** Required work **
Of the entries below, return only those lines from the line with "cbn [String.append]. change" to the line with "replace (32 * row mod", exactly, both included.

Saved entries:
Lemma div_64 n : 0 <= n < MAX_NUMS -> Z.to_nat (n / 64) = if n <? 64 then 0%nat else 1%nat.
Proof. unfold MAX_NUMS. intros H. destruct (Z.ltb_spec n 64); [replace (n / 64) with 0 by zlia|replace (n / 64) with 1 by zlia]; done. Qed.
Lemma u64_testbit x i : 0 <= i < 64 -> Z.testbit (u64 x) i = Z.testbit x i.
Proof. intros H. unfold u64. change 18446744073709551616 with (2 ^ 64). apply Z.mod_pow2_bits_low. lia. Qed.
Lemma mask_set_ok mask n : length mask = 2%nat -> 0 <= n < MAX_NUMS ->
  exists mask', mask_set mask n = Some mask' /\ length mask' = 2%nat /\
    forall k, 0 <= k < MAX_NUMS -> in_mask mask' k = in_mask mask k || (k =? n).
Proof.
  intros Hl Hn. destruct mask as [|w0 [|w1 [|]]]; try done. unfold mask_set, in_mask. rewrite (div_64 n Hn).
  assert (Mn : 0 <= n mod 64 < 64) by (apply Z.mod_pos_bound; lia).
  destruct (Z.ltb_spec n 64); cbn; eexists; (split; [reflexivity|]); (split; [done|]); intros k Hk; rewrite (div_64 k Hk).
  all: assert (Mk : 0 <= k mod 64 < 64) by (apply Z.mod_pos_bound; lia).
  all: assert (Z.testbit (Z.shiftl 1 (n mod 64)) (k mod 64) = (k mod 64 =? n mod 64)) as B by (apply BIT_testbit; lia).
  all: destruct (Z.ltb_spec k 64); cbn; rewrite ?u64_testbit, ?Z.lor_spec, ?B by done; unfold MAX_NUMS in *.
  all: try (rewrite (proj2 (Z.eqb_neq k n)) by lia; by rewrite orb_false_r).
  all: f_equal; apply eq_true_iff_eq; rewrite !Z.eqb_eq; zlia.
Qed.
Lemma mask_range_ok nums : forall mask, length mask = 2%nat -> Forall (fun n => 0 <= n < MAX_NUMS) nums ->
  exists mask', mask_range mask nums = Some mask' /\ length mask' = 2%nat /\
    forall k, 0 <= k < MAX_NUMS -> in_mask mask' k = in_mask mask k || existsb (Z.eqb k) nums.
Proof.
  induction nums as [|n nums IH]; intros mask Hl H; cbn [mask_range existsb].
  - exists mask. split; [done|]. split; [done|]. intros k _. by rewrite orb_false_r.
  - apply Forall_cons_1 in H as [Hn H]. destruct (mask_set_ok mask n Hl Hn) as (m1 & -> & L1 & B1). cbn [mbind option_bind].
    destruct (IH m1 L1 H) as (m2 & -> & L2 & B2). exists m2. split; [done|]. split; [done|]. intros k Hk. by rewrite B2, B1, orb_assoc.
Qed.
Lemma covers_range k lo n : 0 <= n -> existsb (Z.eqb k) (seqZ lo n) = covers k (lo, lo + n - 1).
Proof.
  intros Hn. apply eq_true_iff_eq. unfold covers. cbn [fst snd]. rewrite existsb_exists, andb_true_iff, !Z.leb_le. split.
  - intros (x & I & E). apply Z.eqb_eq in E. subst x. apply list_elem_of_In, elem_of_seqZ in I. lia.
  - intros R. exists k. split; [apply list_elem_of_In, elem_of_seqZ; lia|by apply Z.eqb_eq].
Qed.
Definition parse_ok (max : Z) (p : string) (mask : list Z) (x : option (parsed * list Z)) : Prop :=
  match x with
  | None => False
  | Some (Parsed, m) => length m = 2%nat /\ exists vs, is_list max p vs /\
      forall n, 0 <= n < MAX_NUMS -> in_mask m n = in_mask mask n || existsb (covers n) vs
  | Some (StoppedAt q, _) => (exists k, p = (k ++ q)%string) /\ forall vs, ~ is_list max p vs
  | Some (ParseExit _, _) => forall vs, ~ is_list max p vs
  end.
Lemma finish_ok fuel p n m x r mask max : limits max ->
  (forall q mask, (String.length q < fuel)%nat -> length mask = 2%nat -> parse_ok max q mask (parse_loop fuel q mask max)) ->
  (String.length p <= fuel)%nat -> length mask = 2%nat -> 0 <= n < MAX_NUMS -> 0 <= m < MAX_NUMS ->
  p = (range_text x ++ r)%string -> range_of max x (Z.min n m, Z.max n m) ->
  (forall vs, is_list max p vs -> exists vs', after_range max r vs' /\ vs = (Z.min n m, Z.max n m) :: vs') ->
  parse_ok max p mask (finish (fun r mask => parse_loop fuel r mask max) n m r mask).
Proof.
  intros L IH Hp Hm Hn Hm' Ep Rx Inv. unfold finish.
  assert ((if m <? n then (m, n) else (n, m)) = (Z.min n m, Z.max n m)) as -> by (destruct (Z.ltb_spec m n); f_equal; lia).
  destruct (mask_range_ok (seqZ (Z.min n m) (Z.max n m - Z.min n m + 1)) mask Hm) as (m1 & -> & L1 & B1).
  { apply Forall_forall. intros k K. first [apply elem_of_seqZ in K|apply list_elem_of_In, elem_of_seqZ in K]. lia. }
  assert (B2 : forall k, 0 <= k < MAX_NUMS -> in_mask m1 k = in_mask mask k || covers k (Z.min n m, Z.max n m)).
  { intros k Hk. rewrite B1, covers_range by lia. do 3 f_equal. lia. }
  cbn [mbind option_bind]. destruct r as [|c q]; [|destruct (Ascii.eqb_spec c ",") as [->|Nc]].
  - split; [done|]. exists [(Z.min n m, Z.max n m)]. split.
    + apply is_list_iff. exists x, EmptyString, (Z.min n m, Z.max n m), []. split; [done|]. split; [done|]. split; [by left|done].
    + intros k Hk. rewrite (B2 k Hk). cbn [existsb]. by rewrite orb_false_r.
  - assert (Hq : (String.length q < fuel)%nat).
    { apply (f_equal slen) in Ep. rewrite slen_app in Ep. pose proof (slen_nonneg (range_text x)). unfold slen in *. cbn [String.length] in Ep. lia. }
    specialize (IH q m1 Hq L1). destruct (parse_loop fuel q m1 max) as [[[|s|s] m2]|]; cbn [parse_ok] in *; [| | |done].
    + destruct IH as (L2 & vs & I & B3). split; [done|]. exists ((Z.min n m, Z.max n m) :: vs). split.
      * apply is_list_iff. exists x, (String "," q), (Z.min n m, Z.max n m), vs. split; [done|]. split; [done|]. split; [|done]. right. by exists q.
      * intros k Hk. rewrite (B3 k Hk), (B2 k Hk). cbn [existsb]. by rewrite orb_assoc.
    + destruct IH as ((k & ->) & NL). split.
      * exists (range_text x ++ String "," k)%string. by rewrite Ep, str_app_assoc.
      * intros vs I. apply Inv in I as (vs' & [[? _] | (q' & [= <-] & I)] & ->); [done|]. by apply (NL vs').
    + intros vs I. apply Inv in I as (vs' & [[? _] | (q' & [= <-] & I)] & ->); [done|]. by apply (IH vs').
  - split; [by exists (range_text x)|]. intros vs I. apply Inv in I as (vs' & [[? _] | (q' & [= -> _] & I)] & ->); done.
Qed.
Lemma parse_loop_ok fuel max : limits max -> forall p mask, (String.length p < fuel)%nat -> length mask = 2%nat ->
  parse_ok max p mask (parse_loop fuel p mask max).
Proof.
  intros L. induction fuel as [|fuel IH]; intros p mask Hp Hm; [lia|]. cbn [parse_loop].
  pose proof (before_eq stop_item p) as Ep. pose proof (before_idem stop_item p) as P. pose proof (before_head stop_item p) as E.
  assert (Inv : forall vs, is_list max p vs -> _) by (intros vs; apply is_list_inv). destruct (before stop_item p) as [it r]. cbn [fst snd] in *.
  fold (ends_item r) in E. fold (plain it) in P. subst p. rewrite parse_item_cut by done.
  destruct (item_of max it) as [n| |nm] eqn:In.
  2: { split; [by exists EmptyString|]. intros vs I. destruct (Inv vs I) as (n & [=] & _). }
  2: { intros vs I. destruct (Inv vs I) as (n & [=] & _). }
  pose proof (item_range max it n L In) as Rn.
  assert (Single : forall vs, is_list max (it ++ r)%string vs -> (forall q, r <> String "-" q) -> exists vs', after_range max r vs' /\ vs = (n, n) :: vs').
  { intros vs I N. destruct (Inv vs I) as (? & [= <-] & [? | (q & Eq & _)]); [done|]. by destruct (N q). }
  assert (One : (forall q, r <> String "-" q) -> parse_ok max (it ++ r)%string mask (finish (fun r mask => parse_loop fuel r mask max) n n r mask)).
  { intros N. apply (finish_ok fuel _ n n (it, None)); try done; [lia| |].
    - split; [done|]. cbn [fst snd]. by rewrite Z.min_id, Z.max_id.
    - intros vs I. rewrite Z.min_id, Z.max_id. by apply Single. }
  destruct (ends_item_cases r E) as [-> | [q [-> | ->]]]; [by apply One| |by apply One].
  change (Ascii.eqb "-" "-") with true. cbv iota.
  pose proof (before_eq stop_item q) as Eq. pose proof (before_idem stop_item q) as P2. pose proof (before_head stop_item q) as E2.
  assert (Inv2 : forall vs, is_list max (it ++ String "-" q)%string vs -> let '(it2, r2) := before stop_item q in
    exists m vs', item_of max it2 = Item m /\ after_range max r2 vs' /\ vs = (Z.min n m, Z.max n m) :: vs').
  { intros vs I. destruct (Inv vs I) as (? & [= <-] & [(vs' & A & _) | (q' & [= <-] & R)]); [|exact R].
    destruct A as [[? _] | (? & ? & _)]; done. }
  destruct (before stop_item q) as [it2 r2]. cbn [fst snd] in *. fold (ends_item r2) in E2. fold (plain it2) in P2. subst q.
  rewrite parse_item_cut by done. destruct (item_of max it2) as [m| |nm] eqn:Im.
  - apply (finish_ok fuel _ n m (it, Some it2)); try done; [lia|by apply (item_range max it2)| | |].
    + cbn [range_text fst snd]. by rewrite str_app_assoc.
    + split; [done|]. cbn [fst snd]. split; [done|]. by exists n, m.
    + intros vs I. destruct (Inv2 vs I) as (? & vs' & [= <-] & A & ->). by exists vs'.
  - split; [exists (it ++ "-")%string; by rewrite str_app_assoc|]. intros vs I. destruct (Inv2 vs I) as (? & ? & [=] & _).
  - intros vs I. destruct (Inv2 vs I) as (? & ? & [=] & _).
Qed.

==

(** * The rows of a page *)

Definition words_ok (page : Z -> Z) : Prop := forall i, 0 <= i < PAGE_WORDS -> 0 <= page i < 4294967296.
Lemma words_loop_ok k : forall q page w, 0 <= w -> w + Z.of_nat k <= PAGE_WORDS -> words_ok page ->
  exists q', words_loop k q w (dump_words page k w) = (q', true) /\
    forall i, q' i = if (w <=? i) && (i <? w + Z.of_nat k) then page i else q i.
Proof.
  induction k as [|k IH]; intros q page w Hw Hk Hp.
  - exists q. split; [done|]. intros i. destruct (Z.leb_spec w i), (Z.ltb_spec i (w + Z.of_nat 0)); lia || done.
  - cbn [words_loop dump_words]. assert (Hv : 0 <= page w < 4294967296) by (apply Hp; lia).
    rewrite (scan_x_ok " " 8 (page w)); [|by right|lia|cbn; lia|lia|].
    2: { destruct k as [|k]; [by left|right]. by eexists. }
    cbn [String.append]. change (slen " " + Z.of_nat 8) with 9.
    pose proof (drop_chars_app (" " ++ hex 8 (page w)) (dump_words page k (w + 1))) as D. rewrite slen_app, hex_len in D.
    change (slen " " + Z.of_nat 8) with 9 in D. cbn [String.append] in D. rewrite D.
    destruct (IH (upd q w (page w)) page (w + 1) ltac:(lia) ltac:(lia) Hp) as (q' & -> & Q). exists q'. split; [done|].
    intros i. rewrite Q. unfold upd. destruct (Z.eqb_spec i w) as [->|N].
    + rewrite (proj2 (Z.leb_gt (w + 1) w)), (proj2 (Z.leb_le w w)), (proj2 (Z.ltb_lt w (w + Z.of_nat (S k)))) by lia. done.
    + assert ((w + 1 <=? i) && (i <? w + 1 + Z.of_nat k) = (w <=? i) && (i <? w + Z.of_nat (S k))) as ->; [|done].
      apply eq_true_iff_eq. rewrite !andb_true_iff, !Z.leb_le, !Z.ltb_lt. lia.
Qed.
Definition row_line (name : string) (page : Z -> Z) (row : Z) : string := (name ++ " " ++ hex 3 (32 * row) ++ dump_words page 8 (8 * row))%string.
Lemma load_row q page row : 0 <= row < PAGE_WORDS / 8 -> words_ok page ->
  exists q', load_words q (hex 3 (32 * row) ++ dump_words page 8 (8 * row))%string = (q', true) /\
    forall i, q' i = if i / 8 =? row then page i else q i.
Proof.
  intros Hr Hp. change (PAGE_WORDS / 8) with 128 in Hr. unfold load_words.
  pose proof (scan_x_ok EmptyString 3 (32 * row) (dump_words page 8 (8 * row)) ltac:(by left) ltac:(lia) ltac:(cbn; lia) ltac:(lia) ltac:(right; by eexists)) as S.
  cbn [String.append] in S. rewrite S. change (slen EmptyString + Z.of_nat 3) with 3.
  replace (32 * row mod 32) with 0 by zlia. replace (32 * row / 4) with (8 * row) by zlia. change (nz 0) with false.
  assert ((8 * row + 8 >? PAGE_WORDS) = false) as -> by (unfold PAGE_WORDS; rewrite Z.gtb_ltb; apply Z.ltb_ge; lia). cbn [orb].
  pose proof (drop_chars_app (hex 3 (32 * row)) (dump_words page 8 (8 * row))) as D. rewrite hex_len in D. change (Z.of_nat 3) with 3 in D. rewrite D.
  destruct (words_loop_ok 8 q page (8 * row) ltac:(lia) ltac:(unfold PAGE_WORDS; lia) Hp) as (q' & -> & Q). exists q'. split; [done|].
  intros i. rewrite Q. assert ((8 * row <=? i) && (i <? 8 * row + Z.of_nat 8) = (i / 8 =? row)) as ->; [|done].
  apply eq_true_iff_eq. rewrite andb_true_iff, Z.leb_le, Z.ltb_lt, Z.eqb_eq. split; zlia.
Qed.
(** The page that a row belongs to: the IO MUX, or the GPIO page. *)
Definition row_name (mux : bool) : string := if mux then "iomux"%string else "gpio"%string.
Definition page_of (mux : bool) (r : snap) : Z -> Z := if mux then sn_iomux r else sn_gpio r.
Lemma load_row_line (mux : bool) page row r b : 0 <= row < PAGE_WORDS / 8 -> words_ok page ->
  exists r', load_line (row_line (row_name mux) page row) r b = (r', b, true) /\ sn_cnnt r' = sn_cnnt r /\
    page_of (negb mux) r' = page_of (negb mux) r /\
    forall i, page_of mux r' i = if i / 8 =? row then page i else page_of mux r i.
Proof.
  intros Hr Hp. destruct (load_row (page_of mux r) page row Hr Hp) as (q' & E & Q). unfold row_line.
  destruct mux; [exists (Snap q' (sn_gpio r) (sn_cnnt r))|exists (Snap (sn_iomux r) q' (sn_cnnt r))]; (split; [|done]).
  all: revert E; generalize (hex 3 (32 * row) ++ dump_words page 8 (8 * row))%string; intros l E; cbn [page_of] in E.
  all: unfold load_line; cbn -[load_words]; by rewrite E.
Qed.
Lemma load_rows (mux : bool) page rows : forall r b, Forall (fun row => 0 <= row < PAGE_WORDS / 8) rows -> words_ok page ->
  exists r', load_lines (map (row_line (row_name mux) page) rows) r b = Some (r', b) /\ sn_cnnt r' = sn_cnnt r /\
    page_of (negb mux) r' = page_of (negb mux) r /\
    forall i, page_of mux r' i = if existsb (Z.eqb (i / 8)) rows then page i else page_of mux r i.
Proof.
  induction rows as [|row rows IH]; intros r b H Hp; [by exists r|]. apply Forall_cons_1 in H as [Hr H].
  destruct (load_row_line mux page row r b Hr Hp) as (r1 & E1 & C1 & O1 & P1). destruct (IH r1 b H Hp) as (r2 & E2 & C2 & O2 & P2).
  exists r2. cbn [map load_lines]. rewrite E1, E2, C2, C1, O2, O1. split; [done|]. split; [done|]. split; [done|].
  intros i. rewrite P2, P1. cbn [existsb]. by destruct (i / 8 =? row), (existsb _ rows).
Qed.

** Exercise response **
    cbn [String.append]. change (slen " " + Z.of_nat 8) with 9.
    pose proof (drop_chars_app (" " ++ hex 8 (page w)) (dump_words page k (w + 1))) as D. rewrite slen_app, hex_len in D.
    change (slen " " + Z.of_nat 8) with 9 in D. cbn [String.append] in D. rewrite D.
    destruct (IH (upd q w (page w)) page (w + 1) ltac:(lia) ltac:(lia) Hp) as (q' & -> & Q). exists q'. split; [done|].
    intros i. rewrite Q. unfold upd. destruct (Z.eqb_spec i w) as [->|N].
    + rewrite (proj2 (Z.leb_gt (w + 1) w)), (proj2 (Z.leb_le w w)), (proj2 (Z.ltb_lt w (w + Z.of_nat (S k)))) by lia. done.
    + assert ((w + 1 <=? i) && (i <? w + 1 + Z.of_nat k) = (w <=? i) && (i <? w + Z.of_nat (S k))) as ->; [|done].
      apply eq_true_iff_eq. rewrite !andb_true_iff, !Z.leb_le, !Z.ltb_lt. lia.
Qed.
Definition row_line (name : string) (page : Z -> Z) (row : Z) : string := (name ++ " " ++ hex 3 (32 * row) ++ dump_words page 8 (8 * row))%string.
Lemma load_row q page row : 0 <= row < PAGE_WORDS / 8 -> words_ok page ->
  exists q', load_words q (hex 3 (32 * row) ++ dump_words page 8 (8 * row))%string = (q', true) /\
    forall i, q' i = if i / 8 =? row then page i else q i.
Proof.
  intros Hr Hp. change (PAGE_WORDS / 8) with 128 in Hr. unfold load_words.
  pose proof (scan_x_ok EmptyString 3 (32 * row) (dump_words page 8 (8 * row)) ltac:(by left) ltac:(lia) ltac:(cbn; lia) ltac:(lia) ltac:(right; by eexists)) as S.
  cbn [String.append] in S. rewrite S. change (slen EmptyString + Z.of_nat 3) with 3.
  replace (32 * row mod 32) with 0 by zlia. replace (32 * row / 4) with (8 * row) by zlia. change (nz 0) with false.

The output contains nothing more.